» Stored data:
________________

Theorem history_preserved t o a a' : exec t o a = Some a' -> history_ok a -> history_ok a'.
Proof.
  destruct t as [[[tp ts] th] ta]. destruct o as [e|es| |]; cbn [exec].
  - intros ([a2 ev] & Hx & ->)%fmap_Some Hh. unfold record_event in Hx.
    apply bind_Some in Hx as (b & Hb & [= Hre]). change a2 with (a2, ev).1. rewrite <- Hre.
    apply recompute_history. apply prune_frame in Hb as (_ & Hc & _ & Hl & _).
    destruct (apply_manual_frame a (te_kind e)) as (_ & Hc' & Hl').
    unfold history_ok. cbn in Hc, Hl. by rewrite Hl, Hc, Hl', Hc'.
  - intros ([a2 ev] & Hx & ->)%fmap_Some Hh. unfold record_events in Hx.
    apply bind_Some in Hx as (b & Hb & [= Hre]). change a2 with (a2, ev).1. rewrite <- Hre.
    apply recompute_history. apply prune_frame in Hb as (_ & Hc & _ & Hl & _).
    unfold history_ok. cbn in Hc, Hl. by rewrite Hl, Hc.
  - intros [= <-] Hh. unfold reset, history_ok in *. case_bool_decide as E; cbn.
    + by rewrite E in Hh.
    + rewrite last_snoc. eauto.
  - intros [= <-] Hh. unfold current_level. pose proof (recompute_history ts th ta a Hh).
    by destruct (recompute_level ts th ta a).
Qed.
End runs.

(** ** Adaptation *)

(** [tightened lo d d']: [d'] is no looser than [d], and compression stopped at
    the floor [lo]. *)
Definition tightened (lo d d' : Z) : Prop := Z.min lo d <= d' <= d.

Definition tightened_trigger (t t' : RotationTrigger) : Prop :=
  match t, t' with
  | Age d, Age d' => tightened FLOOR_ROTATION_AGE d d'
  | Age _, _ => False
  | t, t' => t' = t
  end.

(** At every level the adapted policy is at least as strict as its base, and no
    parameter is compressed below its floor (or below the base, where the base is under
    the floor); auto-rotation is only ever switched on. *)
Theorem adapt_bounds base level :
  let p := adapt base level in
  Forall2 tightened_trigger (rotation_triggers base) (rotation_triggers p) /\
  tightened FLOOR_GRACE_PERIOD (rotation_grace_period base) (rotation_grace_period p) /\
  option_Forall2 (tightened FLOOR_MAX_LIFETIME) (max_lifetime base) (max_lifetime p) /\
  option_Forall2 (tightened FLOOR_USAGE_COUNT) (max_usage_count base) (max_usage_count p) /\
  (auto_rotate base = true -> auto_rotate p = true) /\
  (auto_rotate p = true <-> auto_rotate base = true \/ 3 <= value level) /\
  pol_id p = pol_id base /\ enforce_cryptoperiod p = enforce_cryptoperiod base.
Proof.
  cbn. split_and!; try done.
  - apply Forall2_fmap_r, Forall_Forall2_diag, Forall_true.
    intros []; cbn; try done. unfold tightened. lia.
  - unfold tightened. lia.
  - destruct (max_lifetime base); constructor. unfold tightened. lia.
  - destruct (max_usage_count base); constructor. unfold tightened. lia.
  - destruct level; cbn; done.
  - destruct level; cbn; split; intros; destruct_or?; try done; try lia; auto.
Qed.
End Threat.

________________

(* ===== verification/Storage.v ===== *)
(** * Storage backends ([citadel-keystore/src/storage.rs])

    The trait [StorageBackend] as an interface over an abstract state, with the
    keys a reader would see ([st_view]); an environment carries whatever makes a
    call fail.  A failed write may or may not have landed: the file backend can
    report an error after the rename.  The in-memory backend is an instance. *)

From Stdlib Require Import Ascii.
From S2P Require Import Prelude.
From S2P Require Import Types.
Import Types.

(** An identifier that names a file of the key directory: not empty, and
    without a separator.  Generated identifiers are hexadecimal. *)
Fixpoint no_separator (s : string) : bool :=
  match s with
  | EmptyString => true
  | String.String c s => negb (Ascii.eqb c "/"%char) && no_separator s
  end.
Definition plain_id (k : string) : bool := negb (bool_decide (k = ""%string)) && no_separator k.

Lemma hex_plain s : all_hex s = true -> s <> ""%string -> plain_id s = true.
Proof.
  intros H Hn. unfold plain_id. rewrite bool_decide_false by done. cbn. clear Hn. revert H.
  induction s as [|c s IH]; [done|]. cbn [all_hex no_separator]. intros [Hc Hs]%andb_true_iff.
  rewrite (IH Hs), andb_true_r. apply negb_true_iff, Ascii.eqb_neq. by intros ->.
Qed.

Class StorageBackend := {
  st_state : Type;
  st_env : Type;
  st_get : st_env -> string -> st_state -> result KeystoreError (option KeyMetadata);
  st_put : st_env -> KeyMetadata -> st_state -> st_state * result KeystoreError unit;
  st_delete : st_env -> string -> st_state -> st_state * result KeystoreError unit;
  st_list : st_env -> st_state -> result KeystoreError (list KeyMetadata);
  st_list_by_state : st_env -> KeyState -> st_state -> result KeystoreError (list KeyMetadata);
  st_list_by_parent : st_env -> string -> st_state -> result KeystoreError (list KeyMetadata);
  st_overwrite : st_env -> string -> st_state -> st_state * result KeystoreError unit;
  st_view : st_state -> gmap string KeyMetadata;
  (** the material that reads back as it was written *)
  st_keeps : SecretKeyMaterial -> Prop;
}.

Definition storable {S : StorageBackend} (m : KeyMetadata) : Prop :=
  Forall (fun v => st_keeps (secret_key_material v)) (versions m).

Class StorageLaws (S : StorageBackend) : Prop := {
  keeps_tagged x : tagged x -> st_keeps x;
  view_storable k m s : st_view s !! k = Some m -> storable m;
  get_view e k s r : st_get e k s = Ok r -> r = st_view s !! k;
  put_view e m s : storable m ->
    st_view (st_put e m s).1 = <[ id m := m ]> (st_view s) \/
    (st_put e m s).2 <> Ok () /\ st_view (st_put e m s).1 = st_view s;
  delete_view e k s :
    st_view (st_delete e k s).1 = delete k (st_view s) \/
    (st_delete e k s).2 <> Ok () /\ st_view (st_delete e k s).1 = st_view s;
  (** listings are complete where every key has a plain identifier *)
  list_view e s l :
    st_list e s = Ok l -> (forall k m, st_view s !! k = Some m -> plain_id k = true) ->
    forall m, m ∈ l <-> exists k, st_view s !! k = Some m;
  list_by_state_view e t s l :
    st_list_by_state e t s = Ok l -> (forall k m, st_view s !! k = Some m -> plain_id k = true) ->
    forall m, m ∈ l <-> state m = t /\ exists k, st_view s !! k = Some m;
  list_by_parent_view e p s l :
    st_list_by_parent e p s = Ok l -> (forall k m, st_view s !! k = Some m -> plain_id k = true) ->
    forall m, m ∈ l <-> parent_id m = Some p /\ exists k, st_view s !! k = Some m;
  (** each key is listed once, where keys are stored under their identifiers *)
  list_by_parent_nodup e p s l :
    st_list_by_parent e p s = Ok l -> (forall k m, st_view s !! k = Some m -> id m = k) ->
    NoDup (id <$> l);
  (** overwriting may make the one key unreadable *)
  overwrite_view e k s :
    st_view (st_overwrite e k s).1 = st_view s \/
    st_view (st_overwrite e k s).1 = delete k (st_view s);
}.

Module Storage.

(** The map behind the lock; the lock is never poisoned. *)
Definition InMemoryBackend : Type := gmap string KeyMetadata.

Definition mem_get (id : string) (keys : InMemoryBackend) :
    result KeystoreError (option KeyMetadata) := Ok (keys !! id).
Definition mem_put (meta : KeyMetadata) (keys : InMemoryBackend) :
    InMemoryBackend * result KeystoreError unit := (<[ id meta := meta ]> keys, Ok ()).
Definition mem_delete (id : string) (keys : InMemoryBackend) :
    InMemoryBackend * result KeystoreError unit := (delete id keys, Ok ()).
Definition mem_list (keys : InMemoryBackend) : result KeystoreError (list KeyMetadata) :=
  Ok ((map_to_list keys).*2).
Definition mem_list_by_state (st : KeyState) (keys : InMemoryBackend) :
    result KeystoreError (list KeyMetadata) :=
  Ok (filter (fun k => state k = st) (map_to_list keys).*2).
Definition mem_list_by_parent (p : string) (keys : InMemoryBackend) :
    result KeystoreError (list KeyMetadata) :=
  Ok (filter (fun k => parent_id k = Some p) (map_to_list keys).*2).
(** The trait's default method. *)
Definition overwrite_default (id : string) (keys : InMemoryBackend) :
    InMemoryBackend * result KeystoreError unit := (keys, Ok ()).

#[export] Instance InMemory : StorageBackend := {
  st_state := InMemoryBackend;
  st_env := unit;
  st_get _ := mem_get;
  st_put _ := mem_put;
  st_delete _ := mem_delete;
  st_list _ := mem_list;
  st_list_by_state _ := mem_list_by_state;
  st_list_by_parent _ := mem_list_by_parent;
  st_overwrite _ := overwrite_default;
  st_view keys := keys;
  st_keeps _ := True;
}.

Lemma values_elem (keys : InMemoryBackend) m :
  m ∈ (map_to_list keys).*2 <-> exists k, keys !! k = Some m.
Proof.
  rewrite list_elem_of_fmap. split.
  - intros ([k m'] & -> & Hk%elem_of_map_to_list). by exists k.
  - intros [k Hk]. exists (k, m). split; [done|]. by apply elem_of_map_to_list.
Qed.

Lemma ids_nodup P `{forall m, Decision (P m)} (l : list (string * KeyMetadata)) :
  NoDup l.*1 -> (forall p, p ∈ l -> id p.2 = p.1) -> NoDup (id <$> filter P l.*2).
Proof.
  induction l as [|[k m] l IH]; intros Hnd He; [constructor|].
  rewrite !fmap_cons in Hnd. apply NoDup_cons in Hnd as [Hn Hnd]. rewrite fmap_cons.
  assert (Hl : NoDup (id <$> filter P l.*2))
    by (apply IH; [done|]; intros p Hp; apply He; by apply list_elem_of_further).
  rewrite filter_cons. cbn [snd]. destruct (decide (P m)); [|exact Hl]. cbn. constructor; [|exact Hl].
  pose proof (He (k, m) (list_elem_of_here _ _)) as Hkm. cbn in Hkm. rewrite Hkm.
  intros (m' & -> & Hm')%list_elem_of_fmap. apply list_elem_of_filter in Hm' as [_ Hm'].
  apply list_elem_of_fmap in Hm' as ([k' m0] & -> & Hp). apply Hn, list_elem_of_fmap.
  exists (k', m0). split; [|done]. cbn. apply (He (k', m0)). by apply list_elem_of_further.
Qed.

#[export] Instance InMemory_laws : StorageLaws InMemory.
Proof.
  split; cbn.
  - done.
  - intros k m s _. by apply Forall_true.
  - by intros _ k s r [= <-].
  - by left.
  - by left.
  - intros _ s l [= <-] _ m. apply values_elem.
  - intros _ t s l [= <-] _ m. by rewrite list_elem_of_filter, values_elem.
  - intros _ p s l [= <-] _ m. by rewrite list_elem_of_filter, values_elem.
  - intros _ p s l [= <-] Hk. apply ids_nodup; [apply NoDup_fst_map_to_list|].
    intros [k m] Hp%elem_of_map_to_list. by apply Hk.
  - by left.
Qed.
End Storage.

________________

» Task directions: Copy out the lines above exactly, beginning at the one that contains "apply list_elem_of_fmap in" and ending at the one that contains "End Storage.".

» The completed task:
  apply list_elem_of_fmap in Hm' as ([k' m0] & -> & Hp). apply Hn, list_elem_of_fmap.
  exists (k', m0). split; [|done]. cbn. apply (He (k', m0)). by apply list_elem_of_further.
Qed.

#[export] Instance InMemory_laws : StorageLaws InMemory.
Proof.
  split; cbn.
  - done.
  - intros k m s _. by apply Forall_true.
  - by intros _ k s r [= <-].
  - by left.
  - by left.
  - intros _ s l [= <-] _ m. apply values_elem.
  - intros _ t s l [= <-] _ m. by rewrite list_elem_of_filter, values_elem.
  - intros _ p s l [= <-] _ m. by rewrite list_elem_of_filter, values_elem.
  - intros _ p s l [= <-] Hk. apply ids_nodup; [apply NoDup_fst_map_to_list|].
    intros [k m] Hp%elem_of_map_to_list. by apply Hk.
  - by left.
Qed.
End Storage.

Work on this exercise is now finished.